* _What to do_: Give back an exact copy of the lines in the records below, from the line that has "Definition opcodeCheckSequenceVerify (st" through the line that has "let txSequence := Wire.Sequence", and nothing besides.

□ □ □ □ □

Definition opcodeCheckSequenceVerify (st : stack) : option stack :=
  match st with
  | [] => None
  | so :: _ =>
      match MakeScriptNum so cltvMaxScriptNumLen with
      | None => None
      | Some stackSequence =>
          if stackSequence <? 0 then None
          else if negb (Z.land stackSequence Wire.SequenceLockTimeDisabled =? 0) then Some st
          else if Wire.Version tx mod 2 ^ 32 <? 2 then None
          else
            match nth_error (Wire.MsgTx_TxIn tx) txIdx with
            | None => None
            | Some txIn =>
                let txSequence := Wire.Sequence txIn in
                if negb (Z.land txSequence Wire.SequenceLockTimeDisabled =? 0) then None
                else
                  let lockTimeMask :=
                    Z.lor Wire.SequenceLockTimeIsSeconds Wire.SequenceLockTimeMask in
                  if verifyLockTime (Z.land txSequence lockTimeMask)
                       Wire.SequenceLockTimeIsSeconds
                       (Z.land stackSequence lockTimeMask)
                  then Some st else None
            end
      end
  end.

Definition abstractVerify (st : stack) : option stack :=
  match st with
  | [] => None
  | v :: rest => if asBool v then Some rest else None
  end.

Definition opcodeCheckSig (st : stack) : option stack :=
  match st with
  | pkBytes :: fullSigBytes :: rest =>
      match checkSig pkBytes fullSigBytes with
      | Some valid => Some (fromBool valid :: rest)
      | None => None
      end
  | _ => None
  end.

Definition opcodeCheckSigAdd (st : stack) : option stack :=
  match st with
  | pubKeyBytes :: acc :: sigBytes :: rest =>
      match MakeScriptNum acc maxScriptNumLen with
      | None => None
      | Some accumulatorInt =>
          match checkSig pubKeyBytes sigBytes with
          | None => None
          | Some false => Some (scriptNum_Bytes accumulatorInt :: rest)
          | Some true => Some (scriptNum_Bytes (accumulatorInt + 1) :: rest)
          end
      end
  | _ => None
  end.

□ □ □ □ □

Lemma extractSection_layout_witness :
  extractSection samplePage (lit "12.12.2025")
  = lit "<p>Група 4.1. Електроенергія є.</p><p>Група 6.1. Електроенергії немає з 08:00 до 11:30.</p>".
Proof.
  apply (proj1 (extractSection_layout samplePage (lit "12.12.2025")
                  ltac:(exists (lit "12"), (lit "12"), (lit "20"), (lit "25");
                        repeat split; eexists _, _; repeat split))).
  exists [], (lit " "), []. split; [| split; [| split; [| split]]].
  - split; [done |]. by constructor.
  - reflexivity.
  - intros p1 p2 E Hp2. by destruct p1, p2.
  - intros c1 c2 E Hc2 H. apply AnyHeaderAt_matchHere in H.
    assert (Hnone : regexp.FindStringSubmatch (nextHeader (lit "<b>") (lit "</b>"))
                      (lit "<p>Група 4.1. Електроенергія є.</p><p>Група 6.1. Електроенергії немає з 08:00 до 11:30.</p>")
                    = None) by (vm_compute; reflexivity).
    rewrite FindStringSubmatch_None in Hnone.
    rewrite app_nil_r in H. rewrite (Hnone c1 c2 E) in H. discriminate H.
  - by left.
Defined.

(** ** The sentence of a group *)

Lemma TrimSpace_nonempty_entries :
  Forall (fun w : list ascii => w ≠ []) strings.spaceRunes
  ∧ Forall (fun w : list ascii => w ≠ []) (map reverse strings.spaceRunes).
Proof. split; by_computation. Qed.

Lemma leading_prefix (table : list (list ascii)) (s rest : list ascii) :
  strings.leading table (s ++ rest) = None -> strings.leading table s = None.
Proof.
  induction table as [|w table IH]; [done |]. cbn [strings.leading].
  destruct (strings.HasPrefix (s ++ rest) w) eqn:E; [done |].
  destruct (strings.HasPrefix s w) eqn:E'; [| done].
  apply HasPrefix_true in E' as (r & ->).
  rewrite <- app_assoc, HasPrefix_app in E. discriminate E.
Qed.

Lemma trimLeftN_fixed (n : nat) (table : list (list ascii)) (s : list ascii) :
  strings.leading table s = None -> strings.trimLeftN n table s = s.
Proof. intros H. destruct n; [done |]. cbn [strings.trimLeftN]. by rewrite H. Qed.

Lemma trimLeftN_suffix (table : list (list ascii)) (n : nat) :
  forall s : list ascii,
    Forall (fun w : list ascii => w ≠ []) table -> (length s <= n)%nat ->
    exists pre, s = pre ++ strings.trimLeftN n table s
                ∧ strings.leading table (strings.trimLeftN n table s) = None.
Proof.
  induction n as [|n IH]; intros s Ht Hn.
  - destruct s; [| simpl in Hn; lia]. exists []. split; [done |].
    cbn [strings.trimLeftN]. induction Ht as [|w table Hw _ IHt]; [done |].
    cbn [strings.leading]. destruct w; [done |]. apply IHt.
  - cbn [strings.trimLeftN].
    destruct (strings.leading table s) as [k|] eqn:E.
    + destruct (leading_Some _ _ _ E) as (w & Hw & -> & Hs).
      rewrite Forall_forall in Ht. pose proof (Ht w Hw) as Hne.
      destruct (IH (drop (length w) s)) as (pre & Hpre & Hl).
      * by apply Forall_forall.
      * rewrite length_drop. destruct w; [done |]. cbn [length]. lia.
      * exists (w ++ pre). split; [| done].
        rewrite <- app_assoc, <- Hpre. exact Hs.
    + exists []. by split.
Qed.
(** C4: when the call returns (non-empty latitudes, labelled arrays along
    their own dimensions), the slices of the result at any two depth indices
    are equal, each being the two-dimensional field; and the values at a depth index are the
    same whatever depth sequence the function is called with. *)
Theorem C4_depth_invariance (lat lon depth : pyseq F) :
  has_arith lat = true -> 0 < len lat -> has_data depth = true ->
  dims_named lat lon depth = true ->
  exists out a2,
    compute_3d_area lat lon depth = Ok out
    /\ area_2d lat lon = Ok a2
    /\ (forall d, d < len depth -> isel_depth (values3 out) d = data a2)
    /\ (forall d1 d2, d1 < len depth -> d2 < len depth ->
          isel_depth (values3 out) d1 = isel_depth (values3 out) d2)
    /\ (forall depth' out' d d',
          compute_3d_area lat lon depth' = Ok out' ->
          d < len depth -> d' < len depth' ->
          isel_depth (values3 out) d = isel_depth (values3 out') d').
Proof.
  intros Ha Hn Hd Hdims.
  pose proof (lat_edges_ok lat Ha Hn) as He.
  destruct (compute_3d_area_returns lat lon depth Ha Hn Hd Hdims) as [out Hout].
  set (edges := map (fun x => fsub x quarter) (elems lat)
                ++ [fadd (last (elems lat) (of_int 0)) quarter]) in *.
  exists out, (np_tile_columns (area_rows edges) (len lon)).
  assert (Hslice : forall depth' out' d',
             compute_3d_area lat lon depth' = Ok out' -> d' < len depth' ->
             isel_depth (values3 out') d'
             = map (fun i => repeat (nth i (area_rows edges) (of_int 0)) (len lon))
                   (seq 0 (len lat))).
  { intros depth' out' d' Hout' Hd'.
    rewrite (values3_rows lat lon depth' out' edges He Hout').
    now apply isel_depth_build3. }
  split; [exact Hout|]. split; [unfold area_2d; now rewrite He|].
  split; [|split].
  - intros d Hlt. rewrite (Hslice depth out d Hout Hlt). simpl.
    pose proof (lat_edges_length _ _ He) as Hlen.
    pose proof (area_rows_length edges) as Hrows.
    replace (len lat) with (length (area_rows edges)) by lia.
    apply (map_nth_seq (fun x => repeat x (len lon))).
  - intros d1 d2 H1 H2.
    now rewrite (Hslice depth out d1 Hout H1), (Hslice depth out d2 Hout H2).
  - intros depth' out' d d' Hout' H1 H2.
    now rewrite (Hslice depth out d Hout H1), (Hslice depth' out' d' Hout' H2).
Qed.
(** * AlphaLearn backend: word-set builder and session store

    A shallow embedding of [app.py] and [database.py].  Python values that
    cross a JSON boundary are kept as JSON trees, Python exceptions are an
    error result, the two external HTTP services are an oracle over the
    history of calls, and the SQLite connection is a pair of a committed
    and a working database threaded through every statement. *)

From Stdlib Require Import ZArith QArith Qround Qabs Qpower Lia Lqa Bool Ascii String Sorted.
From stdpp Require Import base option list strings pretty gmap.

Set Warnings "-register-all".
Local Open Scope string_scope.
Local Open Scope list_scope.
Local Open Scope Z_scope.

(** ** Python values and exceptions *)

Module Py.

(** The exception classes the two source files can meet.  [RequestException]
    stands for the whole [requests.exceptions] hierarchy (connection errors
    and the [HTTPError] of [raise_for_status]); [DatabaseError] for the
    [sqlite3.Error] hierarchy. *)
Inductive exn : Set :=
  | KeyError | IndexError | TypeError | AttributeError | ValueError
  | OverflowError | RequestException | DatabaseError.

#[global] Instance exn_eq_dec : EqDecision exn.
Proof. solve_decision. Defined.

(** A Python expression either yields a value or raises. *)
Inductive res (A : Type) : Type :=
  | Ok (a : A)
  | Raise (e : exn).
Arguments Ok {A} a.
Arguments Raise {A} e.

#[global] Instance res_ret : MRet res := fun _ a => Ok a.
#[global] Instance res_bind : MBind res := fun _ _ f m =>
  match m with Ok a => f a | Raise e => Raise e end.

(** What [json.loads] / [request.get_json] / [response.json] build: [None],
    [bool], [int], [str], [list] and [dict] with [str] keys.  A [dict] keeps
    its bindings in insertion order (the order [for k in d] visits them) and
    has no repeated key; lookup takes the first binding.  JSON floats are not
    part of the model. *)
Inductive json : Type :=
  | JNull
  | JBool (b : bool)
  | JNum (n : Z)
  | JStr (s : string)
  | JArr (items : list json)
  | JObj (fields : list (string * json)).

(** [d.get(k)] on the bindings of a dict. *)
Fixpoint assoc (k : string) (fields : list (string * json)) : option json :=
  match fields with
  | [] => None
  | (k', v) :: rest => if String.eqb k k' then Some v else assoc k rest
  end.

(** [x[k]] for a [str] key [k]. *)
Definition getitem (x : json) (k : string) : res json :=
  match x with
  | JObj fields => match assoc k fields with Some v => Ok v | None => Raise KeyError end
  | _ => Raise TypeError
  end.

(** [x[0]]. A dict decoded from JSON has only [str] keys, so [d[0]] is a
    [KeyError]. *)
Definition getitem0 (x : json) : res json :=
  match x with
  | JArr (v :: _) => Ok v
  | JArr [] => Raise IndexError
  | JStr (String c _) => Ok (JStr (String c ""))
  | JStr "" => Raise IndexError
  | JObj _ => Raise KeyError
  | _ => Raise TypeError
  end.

□ □ □ □ □

* _Result for this exercise_:
Definition opcodeCheckSequenceVerify (st : stack) : option stack :=
  match st with
  | [] => None
  | so :: _ =>
      match MakeScriptNum so cltvMaxScriptNumLen with
      | None => None
      | Some stackSequence =>
          if stackSequence <? 0 then None
          else if negb (Z.land stackSequence Wire.SequenceLockTimeDisabled =? 0) then Some st
          else if Wire.Version tx mod 2 ^ 32 <? 2 then None
          else
            match nth_error (Wire.MsgTx_TxIn tx) txIdx with
            | None => None
            | Some txIn =>
                let txSequence := Wire.Sequence txIn in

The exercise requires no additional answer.